# [Task goal]
The records below hold a stretch from the line with "future is an" through the line with "(** [Executor::init] *)"; return exactly those lines, ends included, and nothing more.

(Records from a data collection)
*** Begin section ***

(* ===== verification/Executor.v ===== *)
(** * The executor ([crates/executor])

    Tasks are futures in a FIFO queue.  One round of a core takes the front
    task, polls it once and puts it back at the end unless it finished.  A
    future is an abstract state machine with a [poll] step that may change the
    rest of the kernel and may spawn tasks. *)

From S2P Require Import Prelude Vfs.
Local Open Scope Z_scope.

Section executor.
Context {W Fut : Type}.
(** [Future::poll]: the new kernel state, the tasks spawned while polling (with
    their ids) and the future again unless it is done. *)
Context (poll : Z → Fut → W → W * list (Z * Fut) * option Fut).

(** [AsyncTask::before_run] of the task. *)
Context (before_run : Z → W → W).

Record Exec := mkExec {
  ex_queue : list (Z * Fut);        (* TASK_QUEUE *)
  ex_map : gset Z;                  (* ids in TASK_MAP *)
  ex_next : Z;                      (* TASK_ID *)
  ex_cores : list (option Z)        (* the task each core runs *)
}.

(** [Executor::init] *)
Definition exec_init (cores : nat) : Exec := mkExec [] ∅ 0 (replicate cores None).

(** [task_id_alloc] *)
Definition task_id_alloc (e : Exec) : Z * Exec :=
  (ex_next e +w 1, mkExec (ex_queue e) (ex_map e) (ex_next e +w 1) (ex_cores e)).

(** [thread::spawn]: register the task and queue it at the end. *)
Definition spawn (id : Z) (f : Fut) (e : Exec) : Exec :=
  mkExec (ex_queue e ++ [(id, f)]) ({[id]} ∪ ex_map e) (ex_next e) (ex_cores e).

(** [thread::spawn_blank] *)
Definition spawn_blank (f : Fut) (e : Exec) : Exec :=
  let '(id, e) := task_id_alloc e in spawn id f e.

Definition release_task (tid : Z) (e : Exec) : Exec :=
  mkExec (ex_queue e) (ex_map e ∖ {[tid]}) (ex_next e) (ex_cores e).

(** [current_task]: [unwrap] of the core's slot. *)
Definition current_task (hart : nat) (e : Exec) : outcome Z :=
  match ex_cores e !! hart with
  | Some (Some id) => Val id
  | _ => Panic
  end.

(** [Executor::run_ready_task] on core [hart]; the id of the task that ran is
    returned. *)
Definition run_ready_task (hart : nat) (e : Exec) (w : W) : option Z * Exec * W :=
  match ex_queue e with
  | [] => (None, e, w)
  | (id, future) :: queue =>
      let w := before_run id w in
      let e := mkExec queue (ex_map e) (ex_next e) (<[hart := Some id]> (ex_cores e)) in
      let '(w, spawned, res) := poll id future w in
      let e := foldl (λ e x, spawn x.1 x.2 e) e spawned in
      match res with
      | None => (Some id, e, w)
      | Some future =>
          (Some id, mkExec (ex_queue e ++ [(id, future)]) (ex_map e) (ex_next e) (ex_cores e), w)
      end
  end.

(** [n] rounds of [Executor::run]; the ids of the tasks run, in order. *)
Fixpoint run (hart : nat) (n : nat) (e : Exec) (w : W) : list Z * Exec * W :=
  match n with
  | O => ([], e, w)
  | S n =>
      let '(id, e, w) := run_ready_task hart e w in
      let '(log, e, w) := run hart n e w in
      ((match id with Some id => id :: log | None => log end), e, w)
  end.

Lemma spawn_all_queue spawned : ∀ e,
  ex_queue (foldl (λ e x, spawn x.1 x.2 e) e spawned) = ex_queue e ++ spawned.
Proof.
  induction spawned as [|[id f] l IH]; intros e; simpl; [by rewrite app_nil_r|].
  rewrite IH. simpl. by rewrite <- app_assoc.
Qed.

(** A round moves the queue forward by one. *)
Lemma run_ready_task_queue hart e w id fut queue :
  ex_queue e = (id, fut) :: queue →
  ∃ e' w' new, run_ready_task hart e w = (Some id, e', w') ∧ ex_queue e' = queue ++ new.
Proof.
  intros Hq. unfold run_ready_task. rewrite Hq.
  destruct (poll id fut (before_run id w)) as [[w' spawned] [fut'|]]; eexists _, _, _; (split; [done|]); simpl;
    rewrite spawn_all_queue; [by rewrite <- app_assoc|done].
Qed.

(** C34: No ready task starves: a task at position [k] of the queue is polled in
    round [k + 1], after exactly the tasks that were queued before it, in
    order, no matter what those tasks do or spawn. *)
Theorem executor_fair hart k : ∀ e w id fut,
  ex_queue e !! k = Some (id, fut) →
  (run hart (S k) e w).1.1 = (take k (ex_queue e)).*1 ++ [id].
Proof.
  induction k as [|k IH]; intros e w id fut Hk.
  - destruct (ex_queue e) as [|[id0 f0] q] eqn:Hq; [done|]. injection Hk as -> ->.
    destruct (run_ready_task_queue hart e w id fut q Hq) as (e' & w' & new & E & _).
    simpl. by rewrite E.
  - destruct (ex_queue e) as [|[id0 f0] q] eqn:Hq; [done|]. simpl in Hk.
    destruct (run_ready_task_queue hart e w id0 f0 q Hq) as (e' & w' & new & E & Hq').
    assert (ex_queue e' !! k = Some (id, fut)) as Hk' by (rewrite Hq'; by apply lookup_app_l_Some).
    specialize (IH e' w' id fut Hk'). change (run hart (S (S k)) e w) with
      (let '(i, e, w) := run_ready_task hart e w in let '(log, e, w) := run hart (S k) e w in
       ((match i with Some i => i :: log | None => log end), e, w)).
    rewrite E. destruct (run hart (S k) e' w') as [[log e2] w2]. simpl in *. rewrite IH. f_equal.
    rewrite Hq', take_app_le; [done|]. apply lookup_lt_Some in Hk. lia.
Qed.
End executor.

(** ** [yield_now] and [select] *)
(** [Yield::poll] *)
Definition yield_poll (polled : bool) : bool * Poll unit :=
  if polled then (polled, Ready tt) else (true, Pending).

Inductive Either (A B : Type) := Left (a : A) | Right (b : B).
Arguments Left {A B} a.
Arguments Right {A B} b.

(** [Select::poll]: the first future has priority; polling after completion
    panics ([inner] is taken). *)
Definition select_poll {A B S} (pa : S → Poll A * S) (pb : S → Poll B * S)
    (inner : bool) (s : S) : outcome (Poll (Either A B) * bool * S) :=
  if negb inner then Panic
  else match pa s with
       | (Ready a, s) => Val (Ready (Left a), false, s)
       | (Pending, s) =>
           match pb s with
           | (Ready b, s) => Val (Ready (Right b), false, s)
           | (Pending, s) => Val (Pending, true, s)
           end
       end.

(** Three tasks: the first finishes at once, the second spawns one each time
    it runs. *)
Definition demo_poll (id : Z) (f : unit) (w : Z) : Z * list (Z * unit) * option unit :=
  if id =? 1 then (w, [], None)
  else if id =? 2 then (w + 1, [(w + 10, tt)], Some tt) else (w, [], Some tt).

Lemma executor_fair_witness :
  (run demo_poll (λ _ w, w) 0 3 (mkExec [(1, tt); (2, tt); (3, tt)] ∅ 3 [None]) 0).1.1 = [1; 2; 3].
Proof. exact (executor_fair demo_poll (λ _ w, w) 0 2 (mkExec [(1, tt); (2, tt); (3, tt)] ∅ 3 [None]) 0 3 tt eq_refl). Defined.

*** End section ***

# [Result of this exercise]
    future is an abstract state machine with a [poll] step that may change the
    rest of the kernel and may spawn tasks. *)

From S2P Require Import Prelude Vfs.
Local Open Scope Z_scope.

Section executor.
Context {W Fut : Type}.
(** [Future::poll]: the new kernel state, the tasks spawned while polling (with
    their ids) and the future again unless it is done. *)
Context (poll : Z → Fut → W → W * list (Z * Fut) * option Fut).

(** [AsyncTask::before_run] of the task. *)
Context (before_run : Z → W → W).

Record Exec := mkExec {
  ex_queue : list (Z * Fut);        (* TASK_QUEUE *)
  ex_map : gset Z;                  (* ids in TASK_MAP *)
  ex_next : Z;                      (* TASK_ID *)
  ex_cores : list (option Z)        (* the task each core runs *)
}.

(** [Executor::init] *)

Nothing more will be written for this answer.